A calcinha da Marineuza
A CALCINHA DA MARINEUZA
A Marineuza, ou simplesmente Mari era uma mulher deslumbrante. Era não, é ainda, pois está bem viva. Alta, morena, jeitão liberado, tinha dentes alvos e dava umas risadas sonoras daquelas capazes de alegrar até ambiente de velório. Seu corpo era exuberante, onde era impossível deixar de contemplar uma bunda bem feita, do tipo que o brasileiro gosta, como aquelas que aparecem em comercial de banco de privada ou utilizadas na publicidade de papel higiênico.

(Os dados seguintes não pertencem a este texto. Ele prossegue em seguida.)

Lemma length_omap_le {A B} (f : A -> option B) l : (length (omap f l) <= length l)%nat.
Proof. induction l as [|x l IH]; csimpl; [done|]. destruct (f x); csimpl; lia. Qed.

Lemma view_idle c s pins held : view c s pins held ->
  Z.of_nat (size pins) + Z.of_nat (length held) < NBUF ->
  exists b, 0 <= b < NBUF /\ idle (bufs s !!! b) = true.
Proof.
  intros [(l & Hinv) Hh Hr Hp] Hn.
  set (L := held ++ omap (find_buf (bufs s)) (map_to_list pins).*1).
  destruct (decide (Forall (fun b => b ∈ L) (seqZ 0 NBUF))) as [Hall|Hno].
  - exfalso. rewrite Forall_forall in Hall.
    assert (Hlen : (length (seqZ 0 NBUF) <= length L)%nat).
    { apply submseteq_length, NoDup_submseteq; [apply NoDup_seqZ|done]. }
    rewrite length_seqZ in Hlen. unfold L in Hlen. rewrite length_app in Hlen.
    assert (Ho : (length (omap (find_buf (bufs s)) (map_to_list pins).*1) <= size pins)%nat).
    { etransitivity; [apply length_omap_le|]. by rewrite length_fmap, length_map_to_list. }
    unfold NBUF in *. lia.
  - apply not_Forall_Exists in Hno; [|apply _]. apply Exists_exists in Hno as (b & Hb & Hni).
    apply elem_of_seqZ in Hb. assert (Hb' : 0 <= b < NBUF) by lia. exists b. split; [done|].
    unfold idle. rewrite andb_true_iff, !negb_true_iff. split.
    + destruct (busy (bufs s !!! b)) eqn:E; [|done]. apply Hh in E; [|done]. destruct Hni.
      unfold L. apply elem_of_app. by left.
    + destruct (dirty (bufs s !!! b)) eqn:E; [|done]. destruct Hni. unfold L. apply elem_of_app.
      destruct (decide (b ∈ held)); [by left|right].
      assert (Hpb : pins !! key (bufs s !!! b) = Some (data (bufs s !!! b))).
      { apply Hp. by exists b. }
      assert (Hv : valid (bufs s !!! b) = true).
      { destruct (ca_used _ _ _ Hinv b Hb') as [[_ Hz]|[_ ?]]; [|done]. unfold dirty in E. by rewrite Hz in E. }
      apply list_elem_of_omap. exists (key (bufs s !!! b)). split.
      * apply list_elem_of_fmap. exists (key (bufs s !!! b), data (bufs s !!! b)). split; [done|].
        by apply elem_of_map_to_list.
      * by eapply find_buf_is.
Qed.

Definition same_devs (s s' : bio) : Prop := havedisk1 s' = havedisk1 s /\ bad (dsk s') = bad (dsk s).

Lemma good_key_devs s s' k : same_devs s s' -> good_key s k -> good_key s' k.
Proof. intros [H1 H2]. by apply good_key_eq. Qed.

(** Dirty buffers are not the buffer a read uses. *)
Lemma read_other c s l k b s' a : cache_inv c s l -> read_post c s l k b s' ->
  dirty (bufs s !!! a) = true -> key (bufs s !!! a) <> k -> a <> b.
Proof.
  intros Hinv Hp Hd Hk ->. destruct (rp_was _ _ _ _ _ _ Hp) as [[Hf _]|(_ & Hi & _)].
  - by apply find_buf_Some in Hf as [_ ?].
  - unfold idle in Hi. rewrite Hd in Hi. by rewrite andb_false_r in Hi.
Qed.

Lemma read_pins c s l k b s' pins held : cache_inv c s l -> good_key s k ->
  view c s pins held -> read_post c s l k b s' ->
  forall k' v, delete k pins !! k' = Some v <-> exists a, 0 <= a < NBUF /\ (a ∉ b :: held) /\
    key (bufs s' !!! a) = k' /\ dirty (bufs s' !!! a) = true /\ data (bufs s' !!! a) = v.
Proof.
  intros Hinv Hg Hv Hp k' v. pose proof Hv as [_ Hh Hr Hpin].
  assert (Hpay : forall a, a <> b -> flags (bufs s' !!! a) = flags (bufs s !!! a) /\
    key (bufs s' !!! a) = key (bufs s !!! a) /\ data (bufs s' !!! a) = data (bufs s !!! a)).
  { intros a Ha. apply pay_proj, pay_core. by apply (cg_others _ _ _ (rp_changed _ _ _ _ _ _ Hp)). }
  rewrite lookup_delete_Some, Hpin. split.
  - intros [Hne (a & Ha & Hah & Hk & Hd & Hdat)].
    assert (Hab : a <> b) by (eapply read_other; [done|done|done|congruence]).
    destruct (Hpay a Hab) as (Ef & Ek & Ed). exists a. unfold dirty. rewrite Ef, Ek, Ed.
    split; [done|]. split; [set_solver|done].
  - intros (a & Ha & Hah & Hk & Hd & Hdat). assert (Hab : a <> b) by set_solver.
    destruct (Hpay a Hab) as (Ef & Ek & Ed). unfold dirty in Hd. rewrite Ef in Hd. split.
    + intros Ekk. destruct Hab. symmetry. pose proof (rp_inv _ _ _ _ _ _ Hp) as Hinv'.
      apply (ca_uniq _ _ _ Hinv');
      [exact (rp_range _ _ _ _ _ _ Hp)|done|exact (rp_valid _ _ _ _ _ _ Hp)|].
      pose proof (rp_key _ _ _ _ _ _ Hp). congruence.
    + exists a. unfold dirty. rewrite <- Ek, <- Ed. split; [done|]. split; [set_solver|done].
Qed.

Pois, o cara foi convocado para uma viagem de negócios. Preliminarmente convidou sua mulher, que rejeitou o convite. Gozado como algumas mulheres casadas, que não têm nada para fazer, evitam sair de casa. Pelo menos com o marido. Aberta a vaga, ele telefonou para a Marineuza, que incontinenti aceitou o convite, remanejou a agenda e na hora certa lá estava ela com sua mala no aeroporto.
Foram dias de trabalho, como tinha que ser, e de amenidades, afinal ninguém é de ferro. A ele chamou a atenção o poderoso arsenal de sedução que ela trouxera, representado por um diversificado acervo de roupas íntimas, uma mais provocante que a outra. Era o tipo daquelas lingeries que os espanhóis e os europeus em geral chamam de “picardia”. Tinha modelos e cores para todos os gostos e para os mais pervertidos desejos.
No retorno à casa, exausto, o carinha foi dormir e deixou a mala de lado, para que a mulher desse destino ao seu conteúdo. Ele estava ferrado no sono quando foi acordado pela gritaria da mulher. Na mão ela rodava uma diminuta calcinha indagando de quem era a peça. Peça, não, pecinha, pois era algo de dimensões reduzidas. Tratava-se de um artefato de alto poder de sedução: rendas negras e vermelhas, nas laterais um delgado elástico, e atrás entrando pelo “derriére” da proprietária uma estreita tira de lingerie, o fio-dental, aquilo que o nordestino chama de “cordãozinho cheiroso”.
Dizer o quê? Não teve palavras para se defender. Só podia ser coisa da Marineuza que, por descuido ou de propósito, deixara cair a indecente calcinha dentro da mala dele. E pior: a peça ainda trescalava um perfume acre, característico da intimidade da moça. Não havia nada a argumentar em sua defesa.
Na política brasileira acontecem, não-raro, fatos semelhantes. Têm coisas que não se encontram justificativas do jeito que acontecem. Tramitou – usei o tempo passado, pois acho que já é matéria morta – no Congresso um projeto de correção para as ridículas remunerações dos aposentados.
A quadrilha legislativa afirmou que tal concessão iria inviabilizar o cofre da “viúva”. Na mesma fornada foi votada uma “pequena ajuda” a bancos insolventes (entre eles o “Nossa Caixa”, do Maluf) cujo desembolso deveria ser suportado pelo Banco do Brasil e pela Caixa. Não querendo correr a vergonha de uma quebradeira, o Governo injeta dinheiro bom em cima de dinheiro ruim. Ajuda aos aposentados que trabalharam a vida inteira nem pensar. Socorro aos banqueiros salafrários pode. O Congresso não tem argumentos em sua defesa.